Hereditary Colorectal Cancer Tests

Colorectal cancer refers to the cancer of the large intestine, which includes the colon and rectum. Most colorectal cancers begin as a growth on the lining of the colon, usually called a polyp. Over time, this polyp can become cancerous or remain benign.

Colorectal cancer is the most common cancer affecting both men and women in Singapore. A majority of colorectal cancer occurs by chance, while up to six percent of cases is inherited.

There are numerous types of Hereditary Colorectal Cancer. The most common types are Lynch Syndrome (also known was Hereditary Nonpolyposis Colorectal Cancer, or HNPCC), Familial Adenomatous Polyposis (FAP), Attenuated Familial Adenomatous Polyposis (AFAP), and MUTYH-Associated Polyposis (MAP). And of these, Lynch Syndrome is the most common, followed by FAP, then MAP.

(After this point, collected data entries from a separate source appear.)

(** A non-zero high half is not enough: a two-token image whose hash has
    high half 1 and a one-token image with the same hash followed by a text
    token encode to the same bytes. *)
Theorem nonzero_hash_collides lo :
  ∃ bytes, encode_prompt_to_atoms [] [ImageSegment lo 1 0 2] = Ok bytes ∧
    encode_prompt_to_atoms [lo] [ImageSegment lo 1 0 1] = Ok bytes.
Proof.
  unfold encode_prompt_to_atoms. simpl. unfold image_atom. simpl.
  rewrite bool_decide_eq_true_2 by set_solver. rewrite bool_decide_eq_true_2 by set_solver.
  rewrite bool_decide_eq_true_2 by set_solver. rewrite bool_decide_eq_false_2 by set_solver. simpl.
  rewrite (pack_Q_ok (mask64 lo)) by apply mask64_range. eexists. split; reflexivity.
Qed.

(** ** Examples *)

Lemma text_prefix_exact_witness :
  let xs := [5; -7; 123456] in let ys := [5; -7; 123456; 2147483647] in
  ∃ bx byt, encode_text_atoms_int32 xs = Ok bx ∧ encode_text_atoms_int32 ys = Ok byt ∧
    List.length bx = 12%nat ∧ (bx `prefix_of` byt ↔ xs `prefix_of` ys) ∧ (bx = byt ↔ xs = ys) ∧
    ∀ page, 0 < page →
      let tokens := take (Z.to_nat (3 / page * page)) xs in
      ∃ cut, encode_text_atoms_int32 tokens = Ok cut ∧
        page_align bx (4 * page) = Ok (cut, 4 * 3 - 4 * Z.of_nat (List.length tokens)).
Proof.
  intros xs ys. eexists _, _. split; [reflexivity|]. split; [reflexivity|].
  exact (text_prefix_exact xs ys _ _ eq_refl eq_refl).
Defined.

Definition demo_segments : list image_segment := [ImageSegment 77 1000 1 2; ImageSegment 88 2000 4 1].
Definition demo_reversed : list image_segment := [ImageSegment 88 2000 4 1; ImageSegment 77 1000 1 2].

Lemma encode_prompt_total_witness :
  (fits (n_total [10; 11; 12] demo_segments) demo_segments ∧
     ∃ bytes, encode_prompt_to_atoms [10; 11; 12] demo_segments = Ok bytes) ∨
  (¬ fits (n_total [10; 11; 12] demo_segments) demo_segments ∧
     encode_prompt_to_atoms [10; 11; 12] demo_segments = Err ValueError).
Proof.
  apply (encode_prompt_total [10; 11; 12] demo_segments). repeat (constructor; [simpl; lia|]). constructor.
Defined.

Lemma prompt_roundtrip_witness :
  ∃ bytes, encode_prompt_to_atoms [10; 11; 12] demo_segments = Ok bytes ∧
    let atoms := decode_limbs bytes in
    Z.of_nat (List.length bytes) = 16 * 6 ∧ Z.of_nat (List.length atoms) = 6 ∧
    text_atoms (list_to_set (covered demo_segments)) 0 atoms = (λ t, (t mod 2 ^ 64, 0)) <$> [10; 11; 12] ∧
    ∀ seg k, seg ∈ demo_segments → 0 <= k < seg_length seg →
      atoms !! Z.to_nat (insert_position seg + k) =
        Some (image_hash_lo seg mod 2 ^ 64, Z.lxor (image_hash_hi seg) k mod 2 ^ 64).
Proof.
  eexists. split; [vm_compute; reflexivity|].
  apply (prompt_roundtrip [10; 11; 12] demo_segments).
  - repeat (constructor; [simpl; lia|]). constructor.
  - vm_compute. reflexivity.
Defined.

Lemma prompt_bytes_determine_witness :
  ∃ bytes, encode_prompt_to_atoms [10; 11; 12] demo_segments = Ok bytes ∧
    ([10; 11; 12] = [10; 11; 12] ∧ (∀ i, i ∈ covered demo_segments ↔ i ∈ covered demo_reversed) ∧
     ∀ s s' k k', s ∈ demo_segments → s' ∈ demo_reversed → 0 <= k < seg_length s → 0 <= k' < seg_length s' →
       insert_position s + k = insert_position s' + k' → image_atom s k = image_atom s' k').
Proof.
  eexists. split; [vm_compute; reflexivity|].
  eapply (prompt_bytes_determine [10; 11; 12] demo_segments [10; 11; 12] demo_reversed).
  - repeat (constructor; [vm_compute; split; discriminate|]). constructor.
  - repeat (constructor; [vm_compute; split; discriminate|]). constructor.
  - repeat (constructor; [lia|]). constructor.
  - repeat (constructor; [lia|]). constructor.
  - vm_compute. reflexivity.
  - vm_compute. reflexivity.
Defined.
Lemma alloc_spec example (w w' : world (V:=V)) bufs :
  alloc_buffers junk example w = (w', bufs) →
  bufs = zip example.*1 (seq (w_next w) (List.length example)) ∧ w_next w' = (w_next w + List.length example)%nat ∧
  w_override w' = w_override w ∧ w_capturing w' = w_capturing w ∧ w_log w' = w_log w ∧ w_streams w' = w_streams w ∧
  (∀ i it, example !! i = Some it → w_heap w' !! (w_next w + i)%nat = Some (Cell (arg_shape it.2) junk)) ∧
  (∀ addr, (addr < w_next w)%nat → w_heap w' !! addr = w_heap w !! addr).
Proof.
  revert w bufs; induction example as [|[name a] example IH]; intros w bufs; simpl.
  { intros [= <- <-]. by rewrite Nat.add_0_r. }
  destruct (alloc_buffers junk example _) as [w1 bufs1] eqn:Hrest. intros [= <- <-].
  destruct (IH _ _ Hrest) as (-> & Hn & Ho & Hc & Hl & Hs & Hcell & Hframe). simpl in *.
  split; [done|]. split; [lia|]. do 4 (split; [done|]). split.
  - intros [|i] it Hi; simpl in Hi.
    + injection Hi as <-. rewrite Nat.add_0_r, Hframe by lia. by rewrite lookup_insert_eq.
    + specialize (Hcell i it Hi). by replace (w_next w + S i)%nat with (S (w_next w) + i)%nat by lia.
  - intros addr Hlt. rewrite Hframe by lia. by rewrite lookup_insert_ne by lia.
Qed.

Lemma zip_keys (names : list string) (addrs : list nat) :
  List.length names = List.length addrs → dkeys (zip names addrs) = names ∧ dvals (zip names addrs) = addrs.
Proof. intros Hl. split; [apply fst_zip|apply snd_zip]; lia. Qed.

Who should be tested for Hereditary Colorectal Cancer?

Individuals with the following personal or family medical history should consider genetic testing for colorectal cancer:

  • Early onset colorectal cancer, age 50 years old and below with several adenomas in the colon.
  • Multiple primary cancers including colorectal cancer in one individual.
  • More than 10 polyps in their lifetime.
  • Colorectal cancer exhibiting microsatellite instability or lack of immunostaining for a mismatch repair protein in tumor.
  • Several blood relatives affected with related cancers (eg. colon, uterine, ovarian and/or stomach cancer), spanning multiple generations.
  • Pattern of previously mentioned hereditary cancer syndromes, such as Lynch Syndrome, FAP, MAP, Cowden Syndrome and more.
  • Prior genetic testing performed due to family history suggestive of hereditary cancer disposition, with all negative results.

Tests for Hereditary Colorectal Cancer

Asia Genomics offers three genetic tests for Hereditary Colorectal Cancer:

Lynch Syndrome Test

Lynch Syndrome is a hereditary cancer syndrome that typically display cancers of the colon, rectum, endometrium, stomach, small bowel, ovaries, pancreas, biliary tract and urothelium. It is usually caused by mutations of the MLH1, MSH2, MSH6, EPCAM and PMS2 genes.

The Lynch Syndrome Test identifies mutations in these genes. It is a blood test ordered by your physician. Your DNA is extracted from the blood and analyzed. The test takes approximately four weeks to complete, and the results will be sent to your physician, who will explain the test results to you.

We will need two tubes of blood (about 4ml each) and a signed consent form from you to send to the laboratory. We recommend genetic counselling before genetic tests are ordered to discuss the implications of the testing and potential results.

Polyposis Syndrome Test

Individuals with Familial Adenomatous Polyposis (FAP) may present more than 100 adenomatous polyps in the colon, whereas those with Attenuated Familial Adenomatous Polyposis (AFAP) develop a smaller number of polyps at a later age. If these polyps are not removed, the chance of developing colorectal cancer will be over 90 percent. Individuals with FAP also have an increased risk of developing other cancers, including those in thyroid, pancreas, and brain.

Similar to AFAP, persons with MUTYH-associated polyposis (MAP) develop these polyps at fewer numbers and later age.

The Polyposis Syndrome Test identifies mutations in the APC gene, which is known to cause FAP and AFAP, and MUTYH gene, which is involved in MAP. It is a blood test ordered by your physician. Your DNA is extracted from the blood and analyzed. The test takes approximately four weeks to complete, and the results will be sent to your physician, who will explain the test results to you.

We will need two tubes of blood (about 4ml each) and a signed consent form from you to send to the laboratory. We recommend genetic counseling before genetic tests are ordered to discuss the implications of the testing and potential results.

Hereditary Colorectal Cancer Comprehensive Multigene Panel

For the most comprehensive test to identify mutations in all genes linked to Hereditary Colorectal Cancer, Asia Genomics offers the Hereditary Colorectal Cancer Comprehensive Multigene Panel. This test covers genes that are linked to Lynch Syndrome, FAP, MAP, other high risk genes, as well as newer-risk genes that have been identified in families with colorectal cancer, but where precise lifetime cancer risks have not been identified.

This is carried out as a blood test ordered by your physician. Your DNA is extracted from the blood and analyzed. The test takes approximately four weeks to complete, and the results will be sent to your physician, who will explain the test results to you.

We will need two tubes of blood (about 4ml each) and a signed consent form from you to send to the laboratory. We recommend genetic counseling before genetic tests are ordered to discuss the implications of the testing and potential results.